> _PROBLEM STATEMENT_: Write out again, please, the records below from the first line to the line holding "clock read by", inclusive, and nothing else.

BEGIN DATASET RECORDS

(** * Parking Lot Simulation: a shallow embedding of [main.cpp]

    The program keeps a vector of parked vehicles (cars, trucks and
    motorbikes), charges a time-based fee when a vehicle leaves, and
    stores the parked vehicles in a text file between runs.

    Conventions of the embedding:
    - [time_t] values are integers ([Z], seconds since the epoch); the
      clock read by [time(0)] is an explicit argument [now];
    - [double] amounts are exact rationals ([Q]): the rounding of binary
      floating point is not part of this model;
    - the console is a list of messages returned by each operation;
    - the file [parking_data.txt] is an [option string], [None] when it
      cannot be opened for reading; whether it can be opened for writing
      is an argument of [saveData]. *)

From Stdlib Require Import ZArith QArith Qminmax Lia Bool List.
From Stdlib Require Import Ascii String DecimalString DecimalPos.
Import ListNotations.

Open Scope Z_scope.

(** ** Vehicles *)

(** The three concrete classes derived from [Vehicle]. *)
Inductive VehicleClass : Type := Car | Truck | Motorbike.

(** An object of one of the derived classes.  The field [type] of the
    base class is fixed by the derived constructor, so it is read off the
    class by [getType]. *)
Record Vehicle : Type := mkVehicle {
  vclass : VehicleClass;
  licensePlate : string;
  entryTime : Z
}.

(** [Vehicle::Vehicle]: an [entry] of 0 stands for "now". *)
Definition Vehicle_new (c : VehicleClass) (plate : string) (entry now : Z)
  : Vehicle :=
  {| vclass := c;
     licensePlate := plate;
     entryTime := if entry =? 0 then now else entry |}.

Definition getLicensePlate (v : Vehicle) : string := licensePlate v.

Definition getType (v : Vehicle) : string :=
  match vclass v with
  | Car => "Car"
  | Truck => "Truck"
  | Motorbike => "Motorbike"
  end%string.

Definition getEntryTime (v : Vehicle) : Z := entryTime v.

(** The local [hourlyRate] of each override of [calculateFee]. *)
Definition hourlyRate (c : VehicleClass) : Q :=
  match c with
  | Car => 20
  | Truck => 50
  | Motorbike => 10
  end%Q.

(** [x < y] on rationals, as a boolean. *)
Definition Qltb (x y : Q) : bool := negb (Qle_bool y x).

(** [difftime(now, entryTime) / 3600.0]. *)
Definition elapsedHours (now entry : Z) : Q :=
  (inject_Z (now - entry) / 3600)%Q.

(** The body shared by [Car::calculateFee], [Truck::calculateFee] and
    [Motorbike::calculateFee]; only [hourlyRate] differs. *)
Definition calculateFee (now : Z) (v : Vehicle) : Q :=
  let hours := elapsedHours now (entryTime v) in
  let hours := if Qltb hours 1 then 1%Q else hours in
  (hours * hourlyRate (vclass v))%Q.

(** ** The parking lot *)

Definition capacity : Z := 7.

Record ParkingLot : Type := mkLot {
  parkedVehicles : list Vehicle;
  totalRevenue : Q
}.
(** The theorem at a landing page that answers 503 to the first request and
    to each of the three retries. *)
Lemma fetchWithSession_retry_witness :
  let r503 := {| resp_status := 503; resp_text := "Service Unavailable";
                 resp_content_type := Some "text/html"; resp_set_cookie := [] |} in
  let st0 := {| sessionCookies := []; trace := [] |} in
  retries (fun _ => Responded r503) 0 3 = 3
  /\ fst (fetchWithSession "https://www.normattiva.it/uri-res/N2Ls?urn:nir:stato:legge:2012;190"
            3 (fun _ => Responded r503) st0) = Ok (result_of r503)
  /\ fst (fetchAllArticles "urn:nir:stato:legge:2012;190"
            (fun _ _ => Responded r503) st0)
     = Throw "Landing page returned HTTP 503".
Proof.
  intros r503 st0.
  destruct fetchWithSession_retry as (H1 & H2 & _).
  destruct (H1 "https://www.normattiva.it/uri-res/N2Ls?urn:nir:stato:legge:2012;190"
               3 (fun _ => Responded r503) st0)
    as (_ & _ & _ & _ & _ & _ & _ & _ & H).
  destruct H as (Hn & r & Hr & Hout & _).
  { intros i _. exists r503. split; [reflexivity | right; simpl; lia]. }
  inversion Hr; subst r. split; [exact Hn|]. split; [exact Hout|].
  apply (H2 "urn:nir:stato:legge:2012;190" (fun _ _ => Responded r503) st0
            (result_of r503)); [vm_compute; reflexivity | simpl; lia].
Defined.

(** C4 as stated fails: with the retries used up on status 503 the caller of
    [fetchWithSession] gets a normal result, not an error. *)
Lemma fetchWithSession_exhausted_counterexample :
  let r503 := {| resp_status := 503; resp_text := "Service Unavailable";
                 resp_content_type := Some "text/html"; resp_set_cookie := [] |} in
  let out := fetchWithSession "https://www.normattiva.it/atto/caricaArticolo?art.idArticolo=1"
               3 (fun _ => Responded r503) {| sessionCookies := []; trace := [] |} in
  request_count (trace (snd out)) = 4
  /\ fst out = Ok {| status := 503; body := "Service Unavailable";
                     contentType := "text/html" |}
  /\ ~ (exists msg, fst out = Throw msg).
Proof.
  intros r503 out. split; [reflexivity|]. split; [reflexivity|].
  intros (msg & H). vm_compute in H. discriminate.
Qed.

End FetchTheorems.

(** ** The rate-limit gate under a concurrent batch *)

Section GateFacts.
Import Gate.

(** One caller at a time: the request is issued no sooner than
    [MIN_DELAY_MS] after the previous one. *)
Lemma rateLimit_sequential (now last : Z) :
  issue_times (batch 1 now last) = [Z.max now (last + MIN_DELAY_MS)].
Proof.
  unfold batch, start_all, enter, MIN_DELAY_MS, Fetcher.MIN_DELAY_MS.
  cbn [clock lastRequestTime].
  destruct (Z.ltb_spec (now - last) 150) as [H|H].
  - cbn -[Z.add Z.sub Z.max Z.ltb Z.eqb]. rewrite Z.eqb_refl.
    cbn -[Z.add Z.sub Z.max]. f_equal. lia.
  - cbn -[Z.add Z.sub Z.max]. f_equal. lia.
Qed.

Lemma enter_open (st : loop) :
  (MIN_DELAY_MS <= clock st - lastRequestTime st)%Z ->
  enter st = ({| clock := clock st; lastRequestTime := clock st |}, Resolved).
Proof.
  intros H. unfold enter.
  destruct (Z.ltb_spec (clock st - lastRequestTime st) MIN_DELAY_MS); [lia | reflexivity].
Qed.

Lemma enter_closed (st : loop) :
  (clock st - lastRequestTime st < MIN_DELAY_MS)%Z ->
  enter st = (st, Waiting (lastRequestTime st + MIN_DELAY_MS)).
Proof.
  intros H. unfold enter.
  destruct (Z.ltb_spec (clock st - lastRequestTime st) MIN_DELAY_MS); [|lia].
  do 2 f_equal. lia.
Qed.

(** Whenever a batch of three starts with the gate open, the second and the
    third request are issued at the same instant. *)
Lemma rateLimit_open_gate_race (now last : Z) :
  (MIN_DELAY_MS <= now - last)%Z ->
  issue_times (batch 3 now last)
  = [now; (now + MIN_DELAY_MS)%Z; (now + MIN_DELAY_MS)%Z].
Proof.
  intros H. unfold batch. cbn [start_all].
  rewrite enter_open by exact H. cbv beta iota. cbn [clock].
  assert (C : (clock {| clock := now; lastRequestTime := now |}
               - lastRequestTime {| clock := now; lastRequestTime := now |}
               < MIN_DELAY_MS)%Z) by (cbn; unfold MIN_DELAY_MS, Fetcher.MIN_DELAY_MS; lia).
  rewrite !(enter_closed _ C). cbv beta iota.
  cbn [clock lastRequestTime resume map].
  cbn [run next_due]. rewrite Z.ltb_irrefl.
  cbn [fire]. rewrite Z.eqb_refl.
  cbn [resume map leave clock lastRequestTime next_due fire].
  rewrite Z.eqb_refl.
  cbn [resume map leave clock lastRequestTime next_due fire issue_times].
  assert (M : Z.max now (now + MIN_DELAY_MS) = (now + MIN_DELAY_MS)%Z)
    by (unfold MIN_DELAY_MS, Fetcher.MIN_DELAY_MS; lia).
  rewrite M, Z.max_id. reflexivity.
Qed.

(** C8 at the failing input.  The landing page was requested at time 0 and
    answered at time 300; the first batch of four article URLs starts then.
    The first caller passes the gate at once and sets [lastRequestTime]; the
    other three read the clock before any of them writes [lastRequestTime],
    so they all wait for the same instant and their three requests are issued
    together at time 450.  A batch of two that starts 50 ms after the last
    request does the same at time 150. *)
Theorem rateLimit_batch_not_paced :
  batch 4 300 0 = [Issued 300; Issued 450; Issued 450; Issued 450]
  /\ paced (issue_times (batch 4 300 0)) = false
  /\ batch 2 50 0 = [Issued 150; Issued 150]
  /\ paced (issue_times (batch 2 50 0)) = false.
Proof. repeat split; vm_compute; reflexivity. Qed.

End GateFacts.

(** ** The validator *)

Section ValidatorFacts.
Import Regex Db StatuteId Validator.

Lemma select_first_in (cond : legal_document -> bool) (db : Database)
      (d : legal_document) :
  select_first cond db = Some d -> In d (legal_documents db) /\ cond d = true.
Proof. unfold select_first. apply find_some. Qed.

Lemma shortest_title_in (rows : list legal_document) :
  forall best d,
    shortest_title best rows = Some d -> best = Some d \/ In d rows.
Proof.
  induction rows as [|r rows IH]; intros best d H; simpl in H; auto.
  destruct best as [b|].
  - destruct (String.length (title r) <? String.length (title b))%nat;
      apply IH in H; destruct H as [H|H];
      try (right; right; assumption); try (left; assumption);
      inversion H; subst; right; left; reflexivity.
  - apply IH in H. destruct H as [H|H]; [|right; right; assumption].
    inversion H; subst. right; left; reflexivity.
Qed.

Lemma select_shortest_in (cond : legal_document -> bool) (db : Database)
      (d : legal_document) :
  select_shortest cond db = Some d -> In d (legal_documents db).
Proof.
  unfold select_shortest. intros H. apply shortest_title_in in H.
  destruct H as [H|H]; [discriminate|].
  apply filter_In in H. apply H.
Qed.

Lemma canonical_from_total (r : regex) (s rest : string) (m : caps) :
  match_start r s = Some (rest, m) -> sets 1 r = true ->
  exists x, canonical_from m = Ok x.
Proof.
  intros E S1. destruct (match_start_sets _ _ _ _ 1 E S1) as [t Ht].
  unfold canonical_from. rewrite Ht. simpl. eauto.
Qed.

Lemma normalizeDocumentIdentifier_total (input : string) :
  exists o, normalizeDocumentIdentifier input = Ok o.
Proof.
  unfold normalizeDocumentIdentifier.
  destruct (match_whole CANONICAL_ID _); [eauto|].
  destruct (match_start SHORT_ID _) as [[r1 m1]|] eqn:E1.
  { destruct (canonical_from_total _ _ _ _ E1 eq_refl) as [x Hx].
    rewrite Hx. simpl. eauto. }
  destruct (match_start PAREN_ID _) as [[r2 m2]|] eqn:E2.
  { destruct (canonical_from_total _ _ _ _ E2 eq_refl) as [x Hx].
    rewrite Hx. simpl. eauto. }
  eauto.
Qed.

(** The resolution returns no identifier or the identifier of a stored
    document; it does not throw. *)
Lemma resolveExistingStatuteId_stored (db : Database) (inputId : string) :
  exists o, resolveExistingStatuteId db inputId = Ok o
            /\ forall x, o = Some x ->
                 exists d, In d (legal_documents db) /\ id d = x.
Proof.
  unfold resolveExistingStatuteId.
  destruct (select_first (by_id inputId) db) as [d|] eqn:E0.
  { eexists; split; [reflexivity|]. intros x Hx; inversion Hx; subst.
    exists d. split; auto. apply select_first_in in E0. apply E0. }
  destruct (normalizeDocumentIdentifier_total inputId) as [n Hn].
  rewrite Hn. cbn [bind].
  match goal with
  | |- context [match ?X with Some d => Ok (Some (id d)) | None => _ end] =>
      destruct X as [d|] eqn:E1
  end.
  { eexists; split; [reflexivity|]. intros x Hx; inversion Hx; subst.
    exists d. split; auto.
    destruct n as [[|a n]|]; try discriminate.
    apply select_first_in in E1. apply E1. }
  match goal with
  | |- context [match select_first ?C db with _ => _ end] =>
      destruct (select_first C db) as [d|] eqn:E2
  end.
  { eexists; split; [reflexivity|]. intros x Hx; inversion Hx; subst.
    exists d. split; auto. apply select_first_in in E2. apply E2. }
  match goal with
  | |- context [match select_shortest ?C db with _ => _ end] =>
      destruct (select_shortest C db) as [d|] eqn:E3
  end.
  { eexists; split; [reflexivity|]. intros x Hx; inversion Hx; subst.
    exists d. split; auto. apply select_shortest_in in E3. exact E3. }
  eexists; split; [reflexivity|]. discriminate.
Qed.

END DATASET RECORDS

> _ANSWER BELOW_:
(** * Parking Lot Simulation: a shallow embedding of [main.cpp]

    The program keeps a vector of parked vehicles (cars, trucks and
    motorbikes), charges a time-based fee when a vehicle leaves, and
    stores the parked vehicles in a text file between runs.

    Conventions of the embedding:
    - [time_t] values are integers ([Z], seconds since the epoch); the
      clock read by [time(0)] is an explicit argument [now];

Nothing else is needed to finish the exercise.